You can see the full version of the proposed bill here: The good news is that many of the changes in the bill, if it becomes law, will not go into effect until 2023.

What types of “legal services” would now have to charge sales tax?

The proposed bill uses NAICS industry codes to outline the types of legal services that would have to charge sales tax to clients and pay over that sales tax to the State on a monthly basis.

The legal service providers covered under the new expanded sales tax law are:

  1. Lawyers;
  2. Notaries;
  3. Process servers;
  4. Paralegals;
  5. Settlement Agents; and
  6. Title companies.

What types of “real estate services” would now have to charge sales tax?

Under Lamont’s proposal, the real estate service providers that would have to charge and remit sales tax in Connecticut are:

  1. Real Estate Brokers;
  2. Real Estate Agents;
  3. Property Managers;
  4. Appraisers;
  5. Inspectors;
  6. Escrow Agencies or Escrow Companies; and
  7. Real Estate Consultants.

[NOTE: Some of the services listed above may already be subject to sales tax collection and reporting earlier, but if the Governor Lamont’s Proposed Bill is passed (without changes to these provisions), there will be no question that the above service providers will be subject to sales tax.]

Top CT Real Estate Conveyance Tax Would Be Increased to 1.5%

Right now, every time residential real estate is sold in Connecticut, the Seller pays 1% in conveyance tax which is divided in the following way:

For houses sold for under $800,000: 0.75% is paid to Connecticut and .25% is paid to the local government.

Currently, for homes over $800,000, the seller pays an higher conveyance tax – at the increased rate of 1.25% – to Connecticut for sales proceeds over the $800,000.00 threshold (not a rare occurrence in most populated areas of CT!)

Proposed Connecticut Tax Laws would nickle and dime property owners, along with small business service providers and their clients.

The proposed bill would actually increase the State’s portion of the Conveyance Tax to 1.50% on any amount over $800,000.00 in the conveyance of commercial real estate.

This change would take effect this year on July 1st!

The Impact On Real Estate Clients

These new laws will directly impact the cost of buying, selling and maintaining real estate in Connecticut, whether for residential, business or investment purposes.

Buyers of real estate would pay sales tax on realtor admin fees, title search and title insurance fees, attorneys fees, paralegal or document preparation fees, appraisal fees, inspection fees, and any consultation costs.

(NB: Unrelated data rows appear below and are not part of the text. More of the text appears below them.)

(** * annotate_video.py: a shallow embedding and its checked properties

    The script submits one local video to a remote multimodal endpoint and
    stores the returned annotation as a JSON file and a text file.  The
    embedding follows the source function by function:

    - a Python [str] is the list of its code points ([list Z]), lone
      surrogates included; a file on disk is a list of bytes;
      [open(..., encoding='utf-8')] goes through the strict UTF-8 codec
      below, and reading applies universal-newline translation;
    - [pathlib.Path] is a record (root, parts) with [name], [stem], [parent],
      [/] and [absolute];
    - [json.dump(..., ensure_ascii=False, indent=2)] is the chunk sequence of
      the pure-Python encoder, [json.loads] a recursive-descent decoder;
    - the world (files, refused paths, clock ticks, trace of effects) is
      threaded through a state-and-exception monad [M]; the working
      directory, the script location, the clock and the endpoint form the
      environment;
    - a path that is not in the file system is refused the way the operating
      system refuses it: no such entry, a regular file on the way, or a
      component longer than 255 bytes, which makes [exists()] raise;
    - [print] of text that comes from outside the process (the annotation,
      the text of an exception) or of a path built from an argument raises
      [UnicodeEncodeError] when the text is not valid UTF-8;
    - [float] values are primitive binary64 floats; how a float is printed
      ([repr], [:.1f]), timedelta arithmetic and the wording of the
      exceptions the runtime raises belong to the Python runtime and are the
      fields of a record [Runtime].

    Boundaries of the model: the logging sink never fails and tracebacks
    attached to log records are left out; the log file is not an entry of
    the file system, its records are events of the trace; the console is
    UTF-8 with the strict error handler, and it shows what [annotate_video]
    announces before the call (the name of the video it has just found, its
    own settings); the module-level set-up (logging configuration, API key)
    and the parsing of the command line by [argparse] are not part of the
    model, which starts from the parsed arguments; paths are keys as they
    are written, resolved lexically against the working directory: [..] and
    symbolic links are not followed, directories are always searchable, and
    the limit on the length of a whole path is left out; text is written
    with the POSIX line separator.

    The file has two parts: the definitions (codec, paths, JSON, world,
    script, observations, a concrete sample run, further observations), then
    the lemmas and the theorems about them. *)

From Stdlib Require Import ZArith List String Ascii Floats Lia Bool.
From stdpp Require Import base option list gmap.
Import ListNotations.
Local Open Scope Z_scope.

(** ** Python strings and the UTF-8 codec *)

Abbreviation pystr := (list Z) (only parsing).
Abbreviation bytes := (list Z) (only parsing).

Module Utf8.

Definition is_cont (b : Z) : bool := (0x80 <=? b) && (b <? 0xC0).

Definition is_surrogate (c : Z) : bool := (0xD800 <=? c) && (c <? 0xE000).

(** What the strict codec can encode: a scalar value, not a lone surrogate. *)
Definition encodable_cp (c : Z) : bool :=
  (0 <=? c) && (c <? 0x110000) && negb (is_surrogate c).

Definition encode_cp (c : Z) : option bytes :=
  if negb (encodable_cp c) then None
  else if c <? 0x80 then Some [c]
  else if c <? 0x800 then Some [0xC0 + c / 64; 0x80 + c mod 64]
  else if c <? 0x10000 then
    Some [0xE0 + c / 4096; 0x80 + (c / 64) mod 64; 0x80 + c mod 64]
  else
    Some [0xF0 + c / 262144; 0x80 + (c / 4096) mod 64;
          0x80 + (c / 64) mod 64; 0x80 + c mod 64].

Fixpoint encode (s : pystr) : option bytes :=
  match s with
  | [] => Some []
  | c :: r =>
      match encode_cp c, encode r with
      | Some bs, Some br => Some (bs ++ br)
      | _, _ => None
      end
  end.

Definition encodable (s : pystr) : bool := forallb encodable_cp s.

Fixpoint decode (bs : bytes) : option pystr :=
  match bs with
  | [] => Some []
  | b0 :: r0 =>
      if (0 <=? b0) && (b0 <? 0x80) then cons b0 <$> decode r0
      else if (0xC2 <=? b0) && (b0 <? 0xE0) then
        match r0 with
        | b1 :: r1 =>
            if is_cont b1
            then cons ((b0 - 0xC0) * 64 + (b1 - 0x80)) <$> decode r1
            else None
        | _ => None
        end
      else if (0xE0 <=? b0) && (b0 <? 0xF0) then
        match r0 with
        | b1 :: b2 :: r2 =>
            let c := (b0 - 0xE0) * 4096 + (b1 - 0x80) * 64 + (b2 - 0x80) in
            if is_cont b1 && is_cont b2 && (0x800 <=? c) && negb (is_surrogate c)
            then cons c <$> decode r2
            else None
        | _ => None
        end
      else if (0xF0 <=? b0) && (b0 <? 0xF5) then
        match r0 with
        | b1 :: b2 :: b3 :: r3 =>
            let c := (b0 - 0xF0) * 262144 + (b1 - 0x80) * 4096
                     + (b2 - 0x80) * 64 + (b3 - 0x80) in
            if is_cont b1 && is_cont b2 && is_cont b3
               && (0x10000 <=? c) && (c <? 0x110000)
            then cons c <$> decode r3
            else None
        | _ => None
        end
      else None
  end.

(** A code point that is written as it is and read back as it is: one the
    codec encodes, other than the carriage return that reading rewrites. *)
Definition plain_cp (c : Z) : bool := encodable_cp c && negb (c =? 13).

Definition plain (s : pystr) : bool := forallb plain_cp s.

End Utf8.

(** A source-code string literal, as the [str] it denotes. *)
Definition bytes_of_string (s : string) : bytes :=
  map (fun b => Z.of_N (Byte.to_N b)) (list_byte_of_string s).

Definition lit (s : string) : pystr :=
  default [] (Utf8.decode (bytes_of_string s)).

(** [newline=None] on reading: CR and CRLF come back as LF. *)
Fixpoint universal_newlines (s : pystr) : pystr :=
  match s with
  | [] => []
  | c :: r =>
      if c =? 13 then
        10 :: match r with
              | c' :: r' =>
                  if c' =? 10 then universal_newlines r' else universal_newlines r
              | [] => []
              end
      else c :: universal_newlines r
  end.

(** [str(n)] for an [int]. *)
Fixpoint digits_fuel (fuel : nat) (n : Z) (acc : pystr) : pystr :=
  match fuel with
  | O => acc
  | S f =>
      let acc' := (48 + n mod 10) :: acc in
      if n <? 10 then acc' else digits_fuel f (n / 10) acc'
  end.

Definition str_of_nonneg (n : Z) : pystr :=
  digits_fuel (S (Z.to_nat (Z.log2 n))) n [].

Definition str_of_int (n : Z) : pystr :=
  if n <? 0 then 45 :: str_of_nonneg (- n) else str_of_nonneg n.

(** [s.startswith(p)] and substring search ([needle in s]). *)
Fixpoint starts_with (p s : pystr) : bool :=
  match p, s with
  | [], _ => true
  | a :: p', b :: s' => (a =? b) && starts_with p' s'
  | _ :: _, [] => false
  end.

Fixpoint contains (needle s : pystr) : bool :=
  starts_with needle s ||
  match s with
  | [] => false
  | _ :: s' => contains needle s'
  end.

Fixpoint strip_prefix (p s : pystr) : option pystr :=
  match p, s with
  | [], _ => Some s
  | a :: p', b :: s' => if a =? b then strip_prefix p' s' else None
  | _ :: _, [] => None
  end.

Definition join_with (sep : pystr) (l : list pystr) : pystr :=
  match l with
  | [] => []
  | h :: t => h ++ concat (map (fun x => sep ++ x) t)
  end.

Fixpoint split_on (sep : Z) (s : pystr) : list pystr :=
  match s with
  | [] => [[]]
  | c :: r =>
      if c =? sep then [] :: split_on sep r
      else match split_on sep r with
           | h :: t => (c :: h) :: t
           | [] => [[c]]
           end
  end.

Definition pystr_eqb (a b : pystr) : bool := bool_decide (a = b).

(** ** pathlib (POSIX flavour) *)

Module pathlib.

Record Path := mkPath { root : pystr; parts : list pystr }.

Definition slash : Z := 47.
Definition dot : Z := 46.

(** A component kept by the parser: not empty and not ["."]. *)
Definition keep_part (x : pystr) : bool :=
  negb (pystr_eqb x []) && negb (pystr_eqb x [dot]).

(** [Path(s)]: [posixpath.splitroot], then the components. *)
Definition parse (s : pystr) : Path :=
  match s with
  | a :: r1 =>
      if a =? slash then
        match r1 with
        | b :: r2 =>
            if (b =? slash) && negb (starts_with [slash] r2)
            then mkPath [slash; slash] (filter keep_part (split_on slash r2))
            else mkPath [slash] (filter keep_part (split_on slash r1))
        | [] => mkPath [slash] []
        end
      else mkPath [] (filter keep_part (split_on slash s))
  | [] => mkPath [] []
  end.

(** [str(p)] *)
Definition str (p : Path) : pystr :=
  match root p, parts p with
  | [], [] => [dot]
  | r, ps => r ++ join_with [slash] ps
  end.

Definition is_absolute (p : Path) : bool := negb (pystr_eqb (root p) []).

(** [p.name] *)
Definition name (p : Path) : pystr := List.last (parts p) [].

(** [s.rfind('.')], as the number of characters before the last dot. *)
Fixpoint rfind_dot (s : pystr) : option nat :=
  match s with
  | [] => None
  | c :: r =>
      match rfind_dot r with
      | Some i => Some (S i)
      | None => if c =? dot then Some O else None
      end
  end.

(** [p.stem]: the name without its last suffix. *)
Definition stem (p : Path) : pystr :=
  let n := name p in
  match rfind_dot n with
  | Some i =>
      if (0 <? i)%nat && (i <? length n - 1)%nat then firstn i n else n
  | None => n
  end.

(** [p.parent] *)
Definition parent (p : Path) : Path :=
  match parts p with
  | [] => p
  | ps => mkPath (root p) (removelast ps)
  end.

(** [p / s]: an absolute right operand replaces the left one. *)
Definition joinpath (p : Path) (s : pystr) : Path :=
  let q := parse s in
  if is_absolute q then q else mkPath (root p) (parts p ++ parts q).

(** [p.absolute()], [cwd] being [os.getcwd()]. *)
Definition absolute (cwd : pystr) (p : Path) : Path :=
  if is_absolute p then p
  else let c := parse cwd in mkPath (root c) (parts c ++ parts p).

(** A component as the parser keeps it. *)
Definition good_part (x : pystr) : Prop :=
  keep_part x = true /\ Forall (fun c => c <> slash) x.
Lemma dedup_fold l :
  forall seen uniq,
    snd (fold_left dedup_step l (seen, uniq)) = uniq ++ dedup_from seen l.
Proof.
  induction l as [|[n t] l IH]; intros seen uniq; simpl.
  - by rewrite app_nil_r.
  - case_decide; rewrite IH; [done|]. by rewrite <- app_assoc.
Qed.

Lemma dedup_spec l : dedup l = dedup_from ∅ l.
Proof. unfold dedup. by rewrite dedup_fold. Qed.

Lemma dedup_from_in l :
  forall seen e, e ∈ dedup_from seen l -> e ∈ l /\ fst e ∉ seen.
Proof.
  induction l as [|[n t] l IH]; intros seen e; simpl.
  - by intros ?%elem_of_nil.
  - case_decide as Hn.
    + intros [? ?]%IH. split; [by right|done].
    + intros [->|[? ?]%IH]%elem_of_cons; [split; [by left|done]|].
      split; [by right|]. set_solver.
Qed.

Lemma dedup_from_sorted l :
  forall seen,
    StronglySorted (fun a b : entry => fst a <= fst b) l ->
    StronglySorted (fun a b : entry => fst a < fst b) (dedup_from seen l).
Proof.
  induction l as [|[n t] l IH]; intros seen Hs; simpl; [constructor|].
  apply StronglySorted_inv in Hs as [Hl Hn].
  case_decide; [by apply IH|].
  constructor; [by apply IH|].
  apply Forall_forall. intros e [He Hne]%dedup_from_in.
  rewrite Forall_forall in Hn. specialize (Hn e He). simpl in *.
  assert (fst e <> n) by set_solver. lia.
Qed.

(** Whatever the order of the list, the loop keeps of each number its
    first entry. *)
Lemma dedup_from_filter n l :
  forall seen,
    filter (fun e : entry => fst e = n) (dedup_from seen l)
    = if decide (n ∈ seen) then []
      else take 1 (filter (fun e : entry => fst e = n) l).
Proof.
  induction l as [|[m t] l IH]; intros seen; simpl.
  - by case_decide.
  - rewrite (filter_cons _ (m, t) l). simpl.
    destruct (decide (m ∈ seen)) as [Hm|Hm].
    + rewrite IH. repeat case_decide; try done. by subst.
    + rewrite filter_cons, IH. simpl.
      repeat case_decide; subst; try done; set_solver.
Qed.
(** Two colon-free strings, each followed by a colon, can only start equal
  strings when they are equal. *)
Lemma no_colon_prefix_inj s1 : forall s2 r1 r2,
no_colon s1 -> no_colon s2 ->
s1 +:+ String colon r1 = s2 +:+ String colon r2 -> s1 = s2.
Proof.
induction s1 as [|c1 s1 IH]; intros [|c2 s2] r1 r2 H1 H2; simpl;
  intros Heq; try done.
- injection Heq as Hc _. by destruct H2 as [Hc2 _].
- injection Heq as Hc _. by destruct H1 as [Hc1 _].
- injection Heq as -> Heq. f_equal.
  destruct H1 as [_ H1], H2 as [_ H2]. by eapply IH.
Qed.

Lemma task_id_inj tid1 tid2 r1 r2 :
"airflow:" +:+ pretty tid1 +:+ ":" +:+ r1
= "airflow:" +:+ pretty tid2 +:+ ":" +:+ r2 ->
tid1 = tid2.
Proof.
simpl. intros Heq. injection Heq as Heq.
apply no_colon_prefix_inj in Heq; [|apply pretty_N_no_colon..].
by apply (inj pretty) in Heq.
Qed.
End task_ids.

Lemma build_task_info_run key command needed offer w :
  build_task_info key command needed offer w
  = match strftime (k_execution_date key) with
    | Ok stamp =>
        (Return
           {| ti_task_id := "airflow:" +:+ pretty (task_counter w) +:+ ":"
                            +:+ k_dag_id key +:+ ":" +:+ k_task_id key
                            +:+ ":" +:+ stamp;
              ti_name := "AirflowTask { MesosTask: " +:+ pretty (task_counter w)
                         +:+ ", DAG: " +:+ k_dag_id key
                         +:+ ", TaskID: " +:+ k_task_id key
                         +:+ ", Execution: "
                         +:+ datetime_str (k_execution_date key) +:+ " }";
              ti_slave_id := o_slave_id offer;
              ti_resources := omap task_resource_of needed;
              ti_command := Some {| ci_shell := true; ci_value := command |} |},
         set_task_counter (task_counter w + 1) w)
    | Err e => (Raise e, set_task_counter (task_counter w + 1) w)
    end.
Proof.
  unfold build_task_info. run.
  destruct (strftime (k_execution_date key)) as [stamp|e]; simpl; [|done].
  do 2 f_equal.
  match goal with
  | |- context [foldl ?f ?t0 needed] =>
      assert (forall acc t, ti_resources t = acc ->
                (ti_task_id (foldl f t needed) = ti_task_id t
                 /\ ti_name (foldl f t needed) = ti_name t
                 /\ ti_slave_id (foldl f t needed) = ti_slave_id t
                 /\ ti_resources (foldl f t needed)
                    = acc ++ omap task_resource_of needed)) as Hfold
  end.
  { clear. induction needed as [|r needed IH]; intros acc t Ht; simpl.
    { by rewrite app_nil_r. }
    destruct r as [name value|value exclude]; simpl.
    - edestruct (IH (acc ++ [scalar_resource name value])) as (-> & -> & -> & ->);
        [simpl; by rewrite Ht|].
      simpl. by rewrite <- app_assoc.
    - by apply IH. }
  edestruct (Hfold []) as (-> & -> & -> & ->); [reflexivity|]. done.
Qed.

(** X8. Every call of [build_task_info] adds one to the task counter,
    whether it returns or raises, and two tasks built at different values
    of the counter have different task ids, whatever their keys, commands
    and offers (the ids differ in the number between the first two
    colons): while the counter only goes up, no task id is used twice. *)
Theorem build_task_info_fresh_id
    (key1 key2 : Key) (command1 command2 : string)
    (needed1 needed2 : list MesosResource) (offer1 offer2 : Offer)
    (w1 w2 : World) :
  let r1 := build_task_info key1 command1 needed1 offer1 w1 in
  let r2 := build_task_info key2 command2 needed2 offer2 w2 in
  task_counter r1.2 = (task_counter w1 + 1)%N
  /\ (forall t1 t2, r1.1 = Return t1 -> r2.1 = Return t2 ->
        task_counter w1 <> task_counter w2 ->
        ti_task_id t1 <> ti_task_id t2)
  /\ (forall t1 t2, r1.1 = Return t1 ->
        (build_task_info key2 command2 needed2 offer2 r1.2).1 = Return t2 ->
        ti_task_id t1 <> ti_task_id t2).
Proof.
  simpl.
  assert (forall key command needed offer w,
            (build_task_info key command needed offer w).2
            = set_task_counter (task_counter w + 1) w) as Hw.
  { intros. rewrite build_task_info_run. by destruct (strftime _). }
  assert (forall w w', task_counter w <> task_counter w' ->
            forall t1 t2,
              (build_task_info key1 command1 needed1 offer1 w).1 = Return t1 ->
              (build_task_info key2 command2 needed2 offer2 w').1 = Return t2 ->
              ti_task_id t1 <> ti_task_id t2) as Hfresh.
  { intros w w' Hne t1 t2. rewrite !build_task_info_run.
    destruct (strftime (k_execution_date key1)); simpl; [|done].
    destruct (strftime (k_execution_date key2)); simpl; [|done].
    intros [= <-] [= <-]. simpl. intros Heq. by apply task_id_inj in Heq. }
  split_and!.
  - by rewrite Hw.
  - intros t1 t2 H1 H2 Hne. by eapply Hfresh.
  - intros t1 t2 H1 H2. eapply Hfresh; [|done..].
    rewrite Hw. simpl. lia.
Qed.

Lemma build_task_info_fresh_id_witness :
  task_counter (build_task_info (sample_key "extract") "run" []
                  (sample_offer "a" (qc 1 1)) empty_world).2 = 1%N.
Proof.
  exact (proj1 (build_task_info_fresh_id
                  (sample_key "extract") (sample_key "extract")
                  "run" "run" [] [] (sample_offer "a" (qc 1 1))
                  (sample_offer "a" (qc 1 1)) empty_world empty_world)).
Defined.

(** X9. [build_task_info] raises exactly when the execution date of the
    key lies before the year 1900 (the [ValueError] of [strftime]), and
    then the counter has gone up all the same. Otherwise the task it
    returns runs on the slave of the offer, carries the command as a shell
    command, and asks for exactly the scalar amounts of the needed
    resources, in their order: a hostname requirement adds no resource, and
    nothing of what the offer holds beyond the need is asked for. *)
Theorem build_task_info_contents
    (key : Key) (command : string) (needed : list MesosResource)
    (offer : Offer) (w : World) :
  let r := build_task_info key command needed offer w in
  ((exists e, r.1 = Raise e) <-> (year (k_execution_date key) < 1900)%N)
  /\ r.1 <> Diverge
  /\ (forall task, r.1 = Return task ->
        ti_slave_id task = o_slave_id offer
        /\ ti_command task = Some {| ci_shell := true; ci_value := command |}
        /\ ti_resources task = omap task_resource_of needed
        /\ length (ti_resources task) <= length needed).
Proof.
  simpl. rewrite build_task_info_run. unfold strftime.
  case_bool_decide as Hy; simpl.
  - split_and!; [|done|done]. split; [by intros _|intros _; by eexists].
  - split_and!; [|done|].
    + split; [by intros [e ?]|done].
    + intros task [= <-]. simpl. split_and!; [done..|].
      clear. induction needed as [|[?|?] needed IH]; csimpl; lia.
Qed.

Sellers of real estate will have to pay sales tax on attorneys fees, realtor fees, real estate broker property advertising charges, paralegal or document prep fees, release tracking, and an increase in a portion of the conveyance tax over $800,000.00 in purchase price.

The Impact on Legal and Real Estate Service Providers

The impact on the legal service and real estate service providers will be severe in the beginning. The learning curve for how to properly charge, collect, track and remit sales tax will take some time. The increased time to handle this compliance may take away from time spent doing the actual work or servicing the client. Over time, Service providers will probably outsource these tasks to third parties, meaning that consumers of these services would pay more for those services.

Rate Change for Title Insurance on Real Estate as of February 3, 2020

Due to significant increased costs in doing business, namely when it comes to regulatory compliance, Connecticut Attorneys Title Insurance Company (CATIC®) recently requested and have been approved for a rate change on title insurance on real estate in Connecticut. This will be only their second rate increase since 1992.

The new rates on title insurance for real estate in Connecticut are essentially a 9% increase.

The rate change will take effect with mortgage originations occurring on and after February 3, 2020.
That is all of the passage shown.